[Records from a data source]
***

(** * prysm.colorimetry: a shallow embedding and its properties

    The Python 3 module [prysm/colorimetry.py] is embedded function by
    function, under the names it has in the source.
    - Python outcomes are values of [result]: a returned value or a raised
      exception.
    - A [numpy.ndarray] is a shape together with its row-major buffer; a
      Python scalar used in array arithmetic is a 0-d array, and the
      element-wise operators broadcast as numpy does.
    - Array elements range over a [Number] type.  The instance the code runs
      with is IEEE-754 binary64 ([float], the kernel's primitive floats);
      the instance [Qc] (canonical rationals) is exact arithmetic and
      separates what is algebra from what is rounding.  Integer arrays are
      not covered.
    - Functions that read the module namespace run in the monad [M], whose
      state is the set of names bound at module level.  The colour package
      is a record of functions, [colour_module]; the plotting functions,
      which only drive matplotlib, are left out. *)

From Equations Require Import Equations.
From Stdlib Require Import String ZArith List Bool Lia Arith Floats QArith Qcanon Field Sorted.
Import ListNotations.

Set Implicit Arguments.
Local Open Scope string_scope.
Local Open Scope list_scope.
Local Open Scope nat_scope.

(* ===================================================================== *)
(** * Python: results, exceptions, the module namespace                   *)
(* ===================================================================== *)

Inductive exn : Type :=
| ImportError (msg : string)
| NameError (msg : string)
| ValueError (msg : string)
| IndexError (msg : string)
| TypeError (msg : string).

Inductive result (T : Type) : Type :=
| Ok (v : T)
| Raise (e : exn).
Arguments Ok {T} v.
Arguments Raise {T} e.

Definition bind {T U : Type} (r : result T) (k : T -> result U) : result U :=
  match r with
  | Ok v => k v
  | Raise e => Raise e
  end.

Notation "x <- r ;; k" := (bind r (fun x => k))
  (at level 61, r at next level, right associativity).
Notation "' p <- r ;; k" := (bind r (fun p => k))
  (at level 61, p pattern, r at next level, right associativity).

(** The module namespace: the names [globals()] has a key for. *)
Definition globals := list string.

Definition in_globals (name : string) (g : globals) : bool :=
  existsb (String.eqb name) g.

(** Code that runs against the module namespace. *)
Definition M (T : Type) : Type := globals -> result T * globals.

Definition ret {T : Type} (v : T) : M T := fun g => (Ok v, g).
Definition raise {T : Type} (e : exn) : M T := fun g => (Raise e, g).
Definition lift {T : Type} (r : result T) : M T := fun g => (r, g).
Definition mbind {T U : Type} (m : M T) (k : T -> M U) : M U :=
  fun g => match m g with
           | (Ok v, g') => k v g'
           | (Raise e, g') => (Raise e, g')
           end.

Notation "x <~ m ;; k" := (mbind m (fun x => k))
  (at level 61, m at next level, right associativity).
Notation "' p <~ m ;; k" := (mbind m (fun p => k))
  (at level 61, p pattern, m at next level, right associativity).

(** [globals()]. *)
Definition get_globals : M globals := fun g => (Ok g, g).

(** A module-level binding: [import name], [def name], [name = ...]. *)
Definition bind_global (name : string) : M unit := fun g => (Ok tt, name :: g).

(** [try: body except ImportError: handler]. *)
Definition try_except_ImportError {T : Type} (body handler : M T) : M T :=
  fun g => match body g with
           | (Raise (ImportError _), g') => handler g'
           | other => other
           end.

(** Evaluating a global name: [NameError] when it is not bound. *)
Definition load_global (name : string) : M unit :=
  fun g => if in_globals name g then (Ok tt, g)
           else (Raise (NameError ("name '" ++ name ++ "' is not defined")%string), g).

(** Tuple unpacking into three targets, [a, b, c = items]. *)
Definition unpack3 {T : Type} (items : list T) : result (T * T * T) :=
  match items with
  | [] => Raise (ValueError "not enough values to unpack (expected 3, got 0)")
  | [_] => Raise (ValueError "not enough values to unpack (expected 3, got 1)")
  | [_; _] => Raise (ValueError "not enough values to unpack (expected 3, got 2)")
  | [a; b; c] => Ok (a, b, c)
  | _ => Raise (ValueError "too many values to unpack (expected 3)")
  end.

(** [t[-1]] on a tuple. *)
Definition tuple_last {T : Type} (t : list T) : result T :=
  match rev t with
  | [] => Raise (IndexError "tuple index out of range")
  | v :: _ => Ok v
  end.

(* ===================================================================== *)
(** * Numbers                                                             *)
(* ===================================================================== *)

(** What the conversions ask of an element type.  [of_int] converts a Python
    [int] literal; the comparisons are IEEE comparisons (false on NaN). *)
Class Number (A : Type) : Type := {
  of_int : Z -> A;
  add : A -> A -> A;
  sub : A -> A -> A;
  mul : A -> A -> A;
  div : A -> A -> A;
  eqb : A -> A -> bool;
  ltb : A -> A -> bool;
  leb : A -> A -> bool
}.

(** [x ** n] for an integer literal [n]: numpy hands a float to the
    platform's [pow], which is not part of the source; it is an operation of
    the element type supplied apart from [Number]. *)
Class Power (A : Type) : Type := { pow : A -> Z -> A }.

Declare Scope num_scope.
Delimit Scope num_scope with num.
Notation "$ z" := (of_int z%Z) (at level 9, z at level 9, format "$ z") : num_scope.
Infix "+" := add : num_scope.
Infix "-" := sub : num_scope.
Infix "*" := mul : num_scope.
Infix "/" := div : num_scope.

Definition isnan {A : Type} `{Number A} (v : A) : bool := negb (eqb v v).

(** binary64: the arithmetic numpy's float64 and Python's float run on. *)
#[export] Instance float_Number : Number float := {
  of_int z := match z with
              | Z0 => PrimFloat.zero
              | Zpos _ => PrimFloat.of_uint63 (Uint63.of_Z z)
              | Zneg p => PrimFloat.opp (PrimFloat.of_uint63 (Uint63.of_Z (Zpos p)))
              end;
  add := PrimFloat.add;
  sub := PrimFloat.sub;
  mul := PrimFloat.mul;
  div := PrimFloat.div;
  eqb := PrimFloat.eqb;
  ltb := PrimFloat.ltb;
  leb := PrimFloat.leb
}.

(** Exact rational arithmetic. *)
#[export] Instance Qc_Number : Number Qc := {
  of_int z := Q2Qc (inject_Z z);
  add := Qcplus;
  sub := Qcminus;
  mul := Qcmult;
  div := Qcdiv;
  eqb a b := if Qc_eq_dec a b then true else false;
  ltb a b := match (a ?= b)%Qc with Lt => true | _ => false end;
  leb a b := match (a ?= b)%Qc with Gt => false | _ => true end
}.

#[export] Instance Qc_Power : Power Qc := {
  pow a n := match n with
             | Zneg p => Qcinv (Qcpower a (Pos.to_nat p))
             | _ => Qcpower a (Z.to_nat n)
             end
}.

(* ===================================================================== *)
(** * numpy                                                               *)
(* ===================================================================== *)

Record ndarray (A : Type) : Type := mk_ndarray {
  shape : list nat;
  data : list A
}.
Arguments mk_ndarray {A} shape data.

***

## Aim of the task
So that no detail is lost, give every line of the data again exactly.

## Answer box
(** * prysm.colorimetry: a shallow embedding and its properties

    The Python 3 module [prysm/colorimetry.py] is embedded function by
    function, under the names it has in the source.
    - Python outcomes are values of [result]: a returned value or a raised
      exception.
    - A [numpy.ndarray] is a shape together with its row-major buffer; a
      Python scalar used in array arithmetic is a 0-d array, and the
      element-wise operators broadcast as numpy does.
    - Array elements range over a [Number] type.  The instance the code runs
      with is IEEE-754 binary64 ([float], the kernel's primitive floats);
      the instance [Qc] (canonical rationals) is exact arithmetic and
      separates what is algebra from what is rounding.  Integer arrays are
      not covered.
    - Functions that read the module namespace run in the monad [M], whose
      state is the set of names bound at module level.  The colour package
      is a record of functions, [colour_module]; the plotting functions,
      which only drive matplotlib, are left out. *)

From Equations Require Import Equations.
From Stdlib Require Import String ZArith List Bool Lia Arith Floats QArith Qcanon Field Sorted.
Import ListNotations.

Set Implicit Arguments.
Local Open Scope string_scope.
Local Open Scope list_scope.
Local Open Scope nat_scope.

(* ===================================================================== *)
(** * Python: results, exceptions, the module namespace                   *)
(* ===================================================================== *)

Inductive exn : Type :=
| ImportError (msg : string)
| NameError (msg : string)
| ValueError (msg : string)
| IndexError (msg : string)
| TypeError (msg : string).

Inductive result (T : Type) : Type :=
| Ok (v : T)
| Raise (e : exn).
Arguments Ok {T} v.
Arguments Raise {T} e.

Definition bind {T U : Type} (r : result T) (k : T -> result U) : result U :=
  match r with
  | Ok v => k v
  | Raise e => Raise e
  end.

Notation "x <- r ;; k" := (bind r (fun x => k))
  (at level 61, r at next level, right associativity).
Notation "' p <- r ;; k" := (bind r (fun p => k))
  (at level 61, p pattern, r at next level, right associativity).

(** The module namespace: the names [globals()] has a key for. *)
Definition globals := list string.

Definition in_globals (name : string) (g : globals) : bool :=
  existsb (String.eqb name) g.

(** Code that runs against the module namespace. *)
Definition M (T : Type) : Type := globals -> result T * globals.

Definition ret {T : Type} (v : T) : M T := fun g => (Ok v, g).
Definition raise {T : Type} (e : exn) : M T := fun g => (Raise e, g).
Definition lift {T : Type} (r : result T) : M T := fun g => (r, g).
Definition mbind {T U : Type} (m : M T) (k : T -> M U) : M U :=
  fun g => match m g with
           | (Ok v, g') => k v g'
           | (Raise e, g') => (Raise e, g')
           end.

Notation "x <~ m ;; k" := (mbind m (fun x => k))
  (at level 61, m at next level, right associativity).
Notation "' p <~ m ;; k" := (mbind m (fun p => k))
  (at level 61, p pattern, m at next level, right associativity).

(** [globals()]. *)
Definition get_globals : M globals := fun g => (Ok g, g).

(** A module-level binding: [import name], [def name], [name = ...]. *)
Definition bind_global (name : string) : M unit := fun g => (Ok tt, name :: g).

(** [try: body except ImportError: handler]. *)
Definition try_except_ImportError {T : Type} (body handler : M T) : M T :=
  fun g => match body g with
           | (Raise (ImportError _), g') => handler g'
           | other => other
           end.

(** Evaluating a global name: [NameError] when it is not bound. *)
Definition load_global (name : string) : M unit :=
  fun g => if in_globals name g then (Ok tt, g)
           else (Raise (NameError ("name '" ++ name ++ "' is not defined")%string), g).

(** Tuple unpacking into three targets, [a, b, c = items]. *)
Definition unpack3 {T : Type} (items : list T) : result (T * T * T) :=
  match items with
  | [] => Raise (ValueError "not enough values to unpack (expected 3, got 0)")
  | [_] => Raise (ValueError "not enough values to unpack (expected 3, got 1)")
  | [_; _] => Raise (ValueError "not enough values to unpack (expected 3, got 2)")
  | [a; b; c] => Ok (a, b, c)
  | _ => Raise (ValueError "too many values to unpack (expected 3)")
  end.

(** [t[-1]] on a tuple. *)
Definition tuple_last {T : Type} (t : list T) : result T :=
  match rev t with
  | [] => Raise (IndexError "tuple index out of range")
  | v :: _ => Ok v
  end.

(* ===================================================================== *)
(** * Numbers                                                             *)
(* ===================================================================== *)

(** What the conversions ask of an element type.  [of_int] converts a Python
    [int] literal; the comparisons are IEEE comparisons (false on NaN). *)
Class Number (A : Type) : Type := {
  of_int : Z -> A;
  add : A -> A -> A;
  sub : A -> A -> A;
  mul : A -> A -> A;
  div : A -> A -> A;
  eqb : A -> A -> bool;
  ltb : A -> A -> bool;
  leb : A -> A -> bool
}.

(** [x ** n] for an integer literal [n]: numpy hands a float to the
    platform's [pow], which is not part of the source; it is an operation of
    the element type supplied apart from [Number]. *)
Class Power (A : Type) : Type := { pow : A -> Z -> A }.

Declare Scope num_scope.
Delimit Scope num_scope with num.
Notation "$ z" := (of_int z%Z) (at level 9, z at level 9, format "$ z") : num_scope.
Infix "+" := add : num_scope.
Infix "-" := sub : num_scope.
Infix "*" := mul : num_scope.
Infix "/" := div : num_scope.

Definition isnan {A : Type} `{Number A} (v : A) : bool := negb (eqb v v).

(** binary64: the arithmetic numpy's float64 and Python's float run on. *)
#[export] Instance float_Number : Number float := {
  of_int z := match z with
              | Z0 => PrimFloat.zero
              | Zpos _ => PrimFloat.of_uint63 (Uint63.of_Z z)
              | Zneg p => PrimFloat.opp (PrimFloat.of_uint63 (Uint63.of_Z (Zpos p)))
              end;
  add := PrimFloat.add;
  sub := PrimFloat.sub;
  mul := PrimFloat.mul;
  div := PrimFloat.div;
  eqb := PrimFloat.eqb;
  ltb := PrimFloat.ltb;
  leb := PrimFloat.leb
}.

(** Exact rational arithmetic. *)
#[export] Instance Qc_Number : Number Qc := {
  of_int z := Q2Qc (inject_Z z);
  add := Qcplus;
  sub := Qcminus;
  mul := Qcmult;
  div := Qcdiv;
  eqb a b := if Qc_eq_dec a b then true else false;
  ltb a b := match (a ?= b)%Qc with Lt => true | _ => false end;
  leb a b := match (a ?= b)%Qc with Gt => false | _ => true end
}.

#[export] Instance Qc_Power : Power Qc := {
  pow a n := match n with
             | Zneg p => Qcinv (Qcpower a (Pos.to_nat p))
             | _ => Qcpower a (Z.to_nat n)
             end
}.

(* ===================================================================== *)
(** * numpy                                                               *)
(* ===================================================================== *)

Record ndarray (A : Type) : Type := mk_ndarray {
  shape : list nat;
  data : list A
}.
Arguments mk_ndarray {A} shape data.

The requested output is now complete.